Lemma reference_shake256_length (pq hex : bool) :
  shake256_has_requested_length (Reference.imports pq hex).
Proof.
  intros input n out Hn. simpl. intros [= <-]. unfold Reference.stream.
  rewrite length_map, length_seq. lia.
Qed.

(** X2.  The post-quantum round trip in the size-only mode (the signer holds
    placeholder material, or the primitive cannot be imported): [verify]
    accepts what [sign] returned for the same data, default options on
    both calls. *)
Theorem mldsa_size_only_roundtrip (E : Imports) (this : MLDSASigner.t) (data v : value)
    (sizes : MLDSASigner.Level) :
  shake256_has_requested_length E ->
  MLDSASigner.levels (MLDSASigner._algorithm this) = Own sizes ->
  truthy (MLDSASigner._hasRealImplementation this) = false \/ ml_dsa_65 E = None ->
  MLDSASigner.sign E this data VUndefined = Ok v ->
  MLDSASigner.verify E this data v VUndefined = Ok true.
Proof.
  intros Hshake Hlevels Hmode Hsign.
  assert (Hplaceholder : exists message,
    MLDSASigner._dataToBytes E data = Ok message
    /\ MLDSASigner._signWithPlaceholder E this message (VBytes []) (VBool true) = Ok v).
  { unfold MLDSASigner.sign in Hsign. simpl in Hsign. inv_bind Hsign.
    exists x. split; [assumption|].
    destruct Hmode as [Hmode|Hmode].
    - rewrite Hmode in Hsign. exact Hsign.
    - destruct (truthy (MLDSASigner._hasRealImplementation this)); [|exact Hsign].
      unfold MLDSASigner._signWithRealImplementation, MLDSASigner.sign_real_attempt in Hsign.
      rewrite Hmode in Hsign. exact Hsign. }
  destruct Hplaceholder as (message & Hdata & Hp).
  unfold MLDSASigner._signWithPlaceholder in Hp.
  unfold MLDSASigner.levels_signatureSize in Hp. rewrite Hlevels in Hp.
  simpl in Hp. repeat inv_bind Hp. injection Hp as <-.
  unfold MLDSASigner.verify, MLDSASigner.verify_body. cbv zeta. rewrite Hdata. simpl.
  assert (Hattempt : forall sigBytes pubKey,
            MLDSASigner.verify_real_attempt E this sigBytes message pubKey = None).
  { intros. unfold MLDSASigner.verify_real_attempt.
    destruct Hmode as [->| ->]; [reflexivity|].
    destruct (truthy _); reflexivity. }
  rewrite Hattempt. unfold MLDSASigner.levels_signatureSize. rewrite Hlevels. simpl.
  match goal with
  | H : shake256 E _ _ = Ok _ |- _ =>
      rewrite (Hshake _ _ _ (Z.lt_le_incl _ _ (levels_Own _ _ Hlevels)) H)
  end.
  rewrite Z.eqb_refl. reflexivity.
Qed.

Lemma mldsa_size_only_roundtrip_witness :
  let E := Reference.imports false true in
  let this :=
    {| MLDSASigner._privateKey := VBytes (replicate 4032 x00);
       MLDSASigner._publicKey := VBytes (replicate 1952 x00);
       MLDSASigner._seed := VBytes (replicate 32 x01);
       MLDSASigner._path := VStr "";
       MLDSASigner._algorithm := VStr "ML_DSA_65";
       MLDSASigner._securityLevel := VNum 3;
       MLDSASigner._accountIndex := VNum 0;
       MLDSASigner._addressIndex := VNum 0;
       MLDSASigner._hasRealImplementation := VBool false |} in
  MLDSASigner.constructor
    (VObj [ ("privateKey", VBytes (replicate 4032 x00));
            ("publicKey", VBytes (replicate 1952 x00));
            ("seed", VBytes (replicate 32 x01));
            ("algorithm", VStr "ML_DSA_65");
            ("__placeholder", VBool true) ]) = Ok this
  /\ exists v,
       MLDSASigner.sign E this (VStr "test message") VUndefined = Ok v
       /\ MLDSASigner.verify E this (VStr "test message") v VUndefined = Ok true.
Proof.
  intros E this. split; [reflexivity|].
  destruct (MLDSASigner.sign E this (VStr "test message") VUndefined) as [v|e] eqn:Hsign.
  - exists v. split; [reflexivity|].
    exact (mldsa_size_only_roundtrip E this (VStr "test message") v
             {| MLDSASigner.level := 3; MLDSASigner.privateKeySize := 4032;
                MLDSASigner.publicKeySize := 1952; MLDSASigner.signatureSize := 3293 |}
             (reference_shake256_length false true) eq_refl (or_introl eq_refl) Hsign).
  - exfalso. revert Hsign. vm_compute. discriminate.
Defined.

(** The size-only check: in that mode [verify] accepts any byte array of
    the expected length, for any data it can serialise. *)
Lemma mldsa_size_only_accepts_any_bytes (E : Imports) (this : MLDSASigner.t)
    (data : value) (message sigBytes : list byte) (sizes : MLDSASigner.Level) :
  MLDSASigner.levels (MLDSASigner._algorithm this) = Own sizes ->
  truthy (MLDSASigner._hasRealImplementation this) = false \/ ml_dsa_65 E = None ->
  MLDSASigner._dataToBytes E data = Ok message ->
  Z.of_nat (length sigBytes) = MLDSASigner.signatureSize sizes ->
  MLDSASigner.verify E this data (VBytes sigBytes) VUndefined = Ok true.
Proof.
  intros Hlevels Hmode Hdata Hlen.
  unfold MLDSASigner.verify, MLDSASigner.verify_body. cbv zeta. rewrite Hdata. simpl.
  assert (Hattempt : MLDSASigner.verify_real_attempt E this (VBytes sigBytes) message
                       (or_else VNull (MLDSASigner._publicKey this)) = None).
  { unfold MLDSASigner.verify_real_attempt.
    destruct Hmode as [->| ->]; [reflexivity|].
    destruct (truthy _); reflexivity. }
  rewrite Hattempt. unfold MLDSASigner.levels_signatureSize. rewrite Hlevels. simpl.
  rewrite Hlen, Z.eqb_refl. reflexivity.
Qed.

(** The curve primitive, on the hash [h]: the signature it makes with the
    signer's private key is accepted, in compact form and against [h],
    under the signer's public key. *)
Definition curve_roundtrip (E : Imports) (this : ECDSASigner.t) (h : list byte) : Prop :=
  forall sig,
    secp256k1_sign E h (ECDSASigner._privateKey this) = Ok sig ->
    exists b,
      hexToBytes E (sig_toCompactHex sig) = Ok b
      /\ secp256k1_verify E (VBytes b) h (ECDSASigner._publicKey this) = Ok true.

== Assignment ==
Transcribe every record above word for word.

== Output of the exercise ==
Lemma reference_shake256_length (pq hex : bool) :
  shake256_has_requested_length (Reference.imports pq hex).
Proof.
  intros input n out Hn. simpl. intros [= <-]. unfold Reference.stream.
  rewrite length_map, length_seq. lia.
Qed.

(** X2.  The post-quantum round trip in the size-only mode (the signer holds
    placeholder material, or the primitive cannot be imported): [verify]
    accepts what [sign] returned for the same data, default options on
    both calls. *)
Theorem mldsa_size_only_roundtrip (E : Imports) (this : MLDSASigner.t) (data v : value)
    (sizes : MLDSASigner.Level) :
  shake256_has_requested_length E ->
  MLDSASigner.levels (MLDSASigner._algorithm this) = Own sizes ->
  truthy (MLDSASigner._hasRealImplementation this) = false \/ ml_dsa_65 E = None ->
  MLDSASigner.sign E this data VUndefined = Ok v ->
  MLDSASigner.verify E this data v VUndefined = Ok true.
Proof.
  intros Hshake Hlevels Hmode Hsign.
  assert (Hplaceholder : exists message,
    MLDSASigner._dataToBytes E data = Ok message
    /\ MLDSASigner._signWithPlaceholder E this message (VBytes []) (VBool true) = Ok v).
  { unfold MLDSASigner.sign in Hsign. simpl in Hsign. inv_bind Hsign.
    exists x. split; [assumption|].
    destruct Hmode as [Hmode|Hmode].
    - rewrite Hmode in Hsign. exact Hsign.
    - destruct (truthy (MLDSASigner._hasRealImplementation this)); [|exact Hsign].
      unfold MLDSASigner._signWithRealImplementation, MLDSASigner.sign_real_attempt in Hsign.
      rewrite Hmode in Hsign. exact Hsign. }
  destruct Hplaceholder as (message & Hdata & Hp).
  unfold MLDSASigner._signWithPlaceholder in Hp.
  unfold MLDSASigner.levels_signatureSize in Hp. rewrite Hlevels in Hp.
  simpl in Hp. repeat inv_bind Hp. injection Hp as <-.
  unfold MLDSASigner.verify, MLDSASigner.verify_body. cbv zeta. rewrite Hdata. simpl.
  assert (Hattempt : forall sigBytes pubKey,
            MLDSASigner.verify_real_attempt E this sigBytes message pubKey = None).
  { intros. unfold MLDSASigner.verify_real_attempt.
    destruct Hmode as [->| ->]; [reflexivity|].
    destruct (truthy _); reflexivity. }
  rewrite Hattempt. unfold MLDSASigner.levels_signatureSize. rewrite Hlevels. simpl.
  match goal with
  | H : shake256 E _ _ = Ok _ |- _ =>
      rewrite (Hshake _ _ _ (Z.lt_le_incl _ _ (levels_Own _ _ Hlevels)) H)
  end.
  rewrite Z.eqb_refl. reflexivity.
Qed.

Lemma mldsa_size_only_roundtrip_witness :
  let E := Reference.imports false true in
  let this :=
    {| MLDSASigner._privateKey := VBytes (replicate 4032 x00);
       MLDSASigner._publicKey := VBytes (replicate 1952 x00);
       MLDSASigner._seed := VBytes (replicate 32 x01);
       MLDSASigner._path := VStr "";
       MLDSASigner._algorithm := VStr "ML_DSA_65";
       MLDSASigner._securityLevel := VNum 3;
       MLDSASigner._accountIndex := VNum 0;
       MLDSASigner._addressIndex := VNum 0;
       MLDSASigner._hasRealImplementation := VBool false |} in
  MLDSASigner.constructor
    (VObj [ ("privateKey", VBytes (replicate 4032 x00));
            ("publicKey", VBytes (replicate 1952 x00));
            ("seed", VBytes (replicate 32 x01));
            ("algorithm", VStr "ML_DSA_65");
            ("__placeholder", VBool true) ]) = Ok this
  /\ exists v,
       MLDSASigner.sign E this (VStr "test message") VUndefined = Ok v
       /\ MLDSASigner.verify E this (VStr "test message") v VUndefined = Ok true.
Proof.
  intros E this. split; [reflexivity|].
  destruct (MLDSASigner.sign E this (VStr "test message") VUndefined) as [v|e] eqn:Hsign.
  - exists v. split; [reflexivity|].
    exact (mldsa_size_only_roundtrip E this (VStr "test message") v
             {| MLDSASigner.level := 3; MLDSASigner.privateKeySize := 4032;
                MLDSASigner.publicKeySize := 1952; MLDSASigner.signatureSize := 3293 |}
             (reference_shake256_length false true) eq_refl (or_introl eq_refl) Hsign).
  - exfalso. revert Hsign. vm_compute. discriminate.
Defined.

(** The size-only check: in that mode [verify] accepts any byte array of
    the expected length, for any data it can serialise. *)
Lemma mldsa_size_only_accepts_any_bytes (E : Imports) (this : MLDSASigner.t)
    (data : value) (message sigBytes : list byte) (sizes : MLDSASigner.Level) :
  MLDSASigner.levels (MLDSASigner._algorithm this) = Own sizes ->
  truthy (MLDSASigner._hasRealImplementation this) = false \/ ml_dsa_65 E = None ->
  MLDSASigner._dataToBytes E data = Ok message ->
  Z.of_nat (length sigBytes) = MLDSASigner.signatureSize sizes ->
  MLDSASigner.verify E this data (VBytes sigBytes) VUndefined = Ok true.
Proof.
  intros Hlevels Hmode Hdata Hlen.
  unfold MLDSASigner.verify, MLDSASigner.verify_body. cbv zeta. rewrite Hdata. simpl.
  assert (Hattempt : MLDSASigner.verify_real_attempt E this (VBytes sigBytes) message
                       (or_else VNull (MLDSASigner._publicKey this)) = None).
  { unfold MLDSASigner.verify_real_attempt.
    destruct Hmode as [->| ->]; [reflexivity|].
    destruct (truthy _); reflexivity. }
  rewrite Hattempt. unfold MLDSASigner.levels_signatureSize. rewrite Hlevels. simpl.
  rewrite Hlen, Z.eqb_refl. reflexivity.
Qed.

(** The curve primitive, on the hash [h]: the signature it makes with the
    signer's private key is accepted, in compact form and against [h],
    under the signer's public key. *)
Definition curve_roundtrip (E : Imports) (this : ECDSASigner.t) (h : list byte) : Prop :=
  forall sig,
    secp256k1_sign E h (ECDSASigner._privateKey this) = Ok sig ->
    exists b,
      hexToBytes E (sig_toCompactHex sig) = Ok b
      /\ secp256k1_verify E (VBytes b) h (ECDSASigner._publicKey this) = Ok true.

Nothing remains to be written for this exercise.